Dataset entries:
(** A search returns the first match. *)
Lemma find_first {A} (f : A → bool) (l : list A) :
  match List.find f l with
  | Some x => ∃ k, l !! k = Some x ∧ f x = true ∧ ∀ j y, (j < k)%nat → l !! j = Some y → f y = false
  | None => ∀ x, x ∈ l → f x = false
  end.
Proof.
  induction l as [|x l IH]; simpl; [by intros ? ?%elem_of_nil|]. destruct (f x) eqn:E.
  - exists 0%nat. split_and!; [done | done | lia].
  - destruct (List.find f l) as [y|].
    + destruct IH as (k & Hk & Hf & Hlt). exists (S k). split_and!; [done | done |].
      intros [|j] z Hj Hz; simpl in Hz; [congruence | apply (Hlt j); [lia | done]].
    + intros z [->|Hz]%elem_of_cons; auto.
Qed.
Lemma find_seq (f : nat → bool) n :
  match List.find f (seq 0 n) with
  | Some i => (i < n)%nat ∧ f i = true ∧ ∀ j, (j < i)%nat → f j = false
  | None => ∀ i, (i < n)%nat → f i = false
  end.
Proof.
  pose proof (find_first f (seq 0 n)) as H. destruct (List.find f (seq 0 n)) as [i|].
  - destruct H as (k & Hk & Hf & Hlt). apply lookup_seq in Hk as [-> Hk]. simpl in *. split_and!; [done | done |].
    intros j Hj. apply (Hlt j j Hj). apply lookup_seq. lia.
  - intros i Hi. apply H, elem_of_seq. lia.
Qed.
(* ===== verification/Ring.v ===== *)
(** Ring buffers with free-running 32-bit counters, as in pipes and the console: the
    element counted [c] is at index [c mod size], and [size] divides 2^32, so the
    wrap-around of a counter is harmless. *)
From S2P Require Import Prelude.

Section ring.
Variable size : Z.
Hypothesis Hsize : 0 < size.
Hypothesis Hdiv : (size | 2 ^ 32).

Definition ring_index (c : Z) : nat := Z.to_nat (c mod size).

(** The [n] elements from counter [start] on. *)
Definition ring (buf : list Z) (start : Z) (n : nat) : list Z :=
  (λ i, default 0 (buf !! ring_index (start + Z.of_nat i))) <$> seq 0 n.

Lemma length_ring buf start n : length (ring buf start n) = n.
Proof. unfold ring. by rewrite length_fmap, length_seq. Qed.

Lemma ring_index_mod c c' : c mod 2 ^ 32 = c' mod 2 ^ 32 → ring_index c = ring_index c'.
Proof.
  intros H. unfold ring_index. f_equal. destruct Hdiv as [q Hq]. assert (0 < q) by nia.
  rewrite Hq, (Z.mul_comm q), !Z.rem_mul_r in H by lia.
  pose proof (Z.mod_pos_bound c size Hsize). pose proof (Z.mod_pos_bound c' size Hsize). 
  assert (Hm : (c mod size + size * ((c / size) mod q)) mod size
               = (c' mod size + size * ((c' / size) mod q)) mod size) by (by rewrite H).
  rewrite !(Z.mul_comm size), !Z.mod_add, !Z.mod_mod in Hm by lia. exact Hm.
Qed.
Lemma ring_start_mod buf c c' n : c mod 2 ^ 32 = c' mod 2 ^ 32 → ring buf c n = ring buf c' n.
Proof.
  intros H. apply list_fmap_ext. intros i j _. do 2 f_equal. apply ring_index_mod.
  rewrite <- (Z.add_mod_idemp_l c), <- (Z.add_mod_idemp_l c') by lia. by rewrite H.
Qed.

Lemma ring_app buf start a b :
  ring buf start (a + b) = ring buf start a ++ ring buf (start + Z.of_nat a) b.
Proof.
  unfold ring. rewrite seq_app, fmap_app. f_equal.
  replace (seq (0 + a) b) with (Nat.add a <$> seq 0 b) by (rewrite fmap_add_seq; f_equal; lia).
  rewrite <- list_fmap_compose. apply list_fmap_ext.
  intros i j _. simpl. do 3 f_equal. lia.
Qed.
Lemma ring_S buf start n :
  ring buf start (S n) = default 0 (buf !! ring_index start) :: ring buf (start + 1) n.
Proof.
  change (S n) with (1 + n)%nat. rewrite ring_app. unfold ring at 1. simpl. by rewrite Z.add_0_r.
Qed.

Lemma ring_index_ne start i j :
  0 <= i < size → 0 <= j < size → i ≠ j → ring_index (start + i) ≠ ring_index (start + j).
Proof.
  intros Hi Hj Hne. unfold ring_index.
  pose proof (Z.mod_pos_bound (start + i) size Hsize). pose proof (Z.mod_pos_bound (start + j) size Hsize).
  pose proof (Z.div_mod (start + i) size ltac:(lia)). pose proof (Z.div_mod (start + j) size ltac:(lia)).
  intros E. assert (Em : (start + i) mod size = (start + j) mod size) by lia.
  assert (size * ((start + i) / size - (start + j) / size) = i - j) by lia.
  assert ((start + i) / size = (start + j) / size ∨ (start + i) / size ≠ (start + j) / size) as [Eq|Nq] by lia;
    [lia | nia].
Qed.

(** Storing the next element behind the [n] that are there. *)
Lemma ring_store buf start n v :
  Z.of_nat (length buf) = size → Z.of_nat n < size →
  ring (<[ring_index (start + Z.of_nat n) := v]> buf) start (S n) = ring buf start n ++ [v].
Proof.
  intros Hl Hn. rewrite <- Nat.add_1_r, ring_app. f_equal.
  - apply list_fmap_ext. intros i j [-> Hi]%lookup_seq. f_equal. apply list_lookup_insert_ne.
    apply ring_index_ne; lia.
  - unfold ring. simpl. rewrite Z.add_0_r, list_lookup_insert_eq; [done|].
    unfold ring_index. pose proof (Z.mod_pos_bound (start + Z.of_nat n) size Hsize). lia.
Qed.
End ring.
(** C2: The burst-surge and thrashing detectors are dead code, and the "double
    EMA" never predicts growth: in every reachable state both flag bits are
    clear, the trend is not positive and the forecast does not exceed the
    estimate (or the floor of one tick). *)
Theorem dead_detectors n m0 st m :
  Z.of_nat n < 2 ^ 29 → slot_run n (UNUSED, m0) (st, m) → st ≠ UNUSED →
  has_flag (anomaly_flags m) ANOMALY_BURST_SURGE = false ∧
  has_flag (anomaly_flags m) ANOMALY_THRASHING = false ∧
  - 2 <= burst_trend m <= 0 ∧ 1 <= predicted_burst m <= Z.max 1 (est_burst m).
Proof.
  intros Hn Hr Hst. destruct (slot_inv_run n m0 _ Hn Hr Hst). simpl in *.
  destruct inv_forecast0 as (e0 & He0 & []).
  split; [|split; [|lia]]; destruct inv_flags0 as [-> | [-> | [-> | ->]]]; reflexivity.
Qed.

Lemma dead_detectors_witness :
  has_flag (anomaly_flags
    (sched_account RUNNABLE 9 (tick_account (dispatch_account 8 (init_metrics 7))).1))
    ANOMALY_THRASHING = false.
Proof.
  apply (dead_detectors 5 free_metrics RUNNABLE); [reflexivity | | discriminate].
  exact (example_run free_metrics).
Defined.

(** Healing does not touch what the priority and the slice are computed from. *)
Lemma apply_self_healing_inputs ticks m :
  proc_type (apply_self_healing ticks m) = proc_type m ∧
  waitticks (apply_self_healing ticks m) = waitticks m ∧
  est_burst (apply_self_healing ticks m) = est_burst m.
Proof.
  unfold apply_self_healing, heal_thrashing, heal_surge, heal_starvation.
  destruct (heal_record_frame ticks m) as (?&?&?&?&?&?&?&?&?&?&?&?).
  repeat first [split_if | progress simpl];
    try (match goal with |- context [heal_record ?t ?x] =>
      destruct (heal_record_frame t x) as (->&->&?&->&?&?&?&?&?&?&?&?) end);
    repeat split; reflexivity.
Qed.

• **PROBLEM TO WORK ON**
Among the lines above, which contain the word "rewrite"? Copy every one.

• **SOLUTION TO THIS TASK**
Proof. unfold ring. by rewrite length_fmap, length_seq. Qed.
  rewrite Hq, (Z.mul_comm q), !Z.rem_mul_r in H by lia.
               = (c' mod size + size * ((c' / size) mod q)) mod size) by (by rewrite H).
  rewrite !(Z.mul_comm size), !Z.mod_add, !Z.mod_mod in Hm by lia. exact Hm.
  rewrite <- (Z.add_mod_idemp_l c), <- (Z.add_mod_idemp_l c') by lia. by rewrite H.
  unfold ring. rewrite seq_app, fmap_app. f_equal.
  replace (seq (0 + a) b) with (Nat.add a <$> seq 0 b) by (rewrite fmap_add_seq; f_equal; lia).
  rewrite <- list_fmap_compose. apply list_fmap_ext.
  change (S n) with (1 + n)%nat. rewrite ring_app. unfold ring at 1. simpl. by rewrite Z.add_0_r.
  intros Hl Hn. rewrite <- Nat.add_1_r, ring_app. f_equal.
  - unfold ring. simpl. rewrite Z.add_0_r, list_lookup_insert_eq; [done|].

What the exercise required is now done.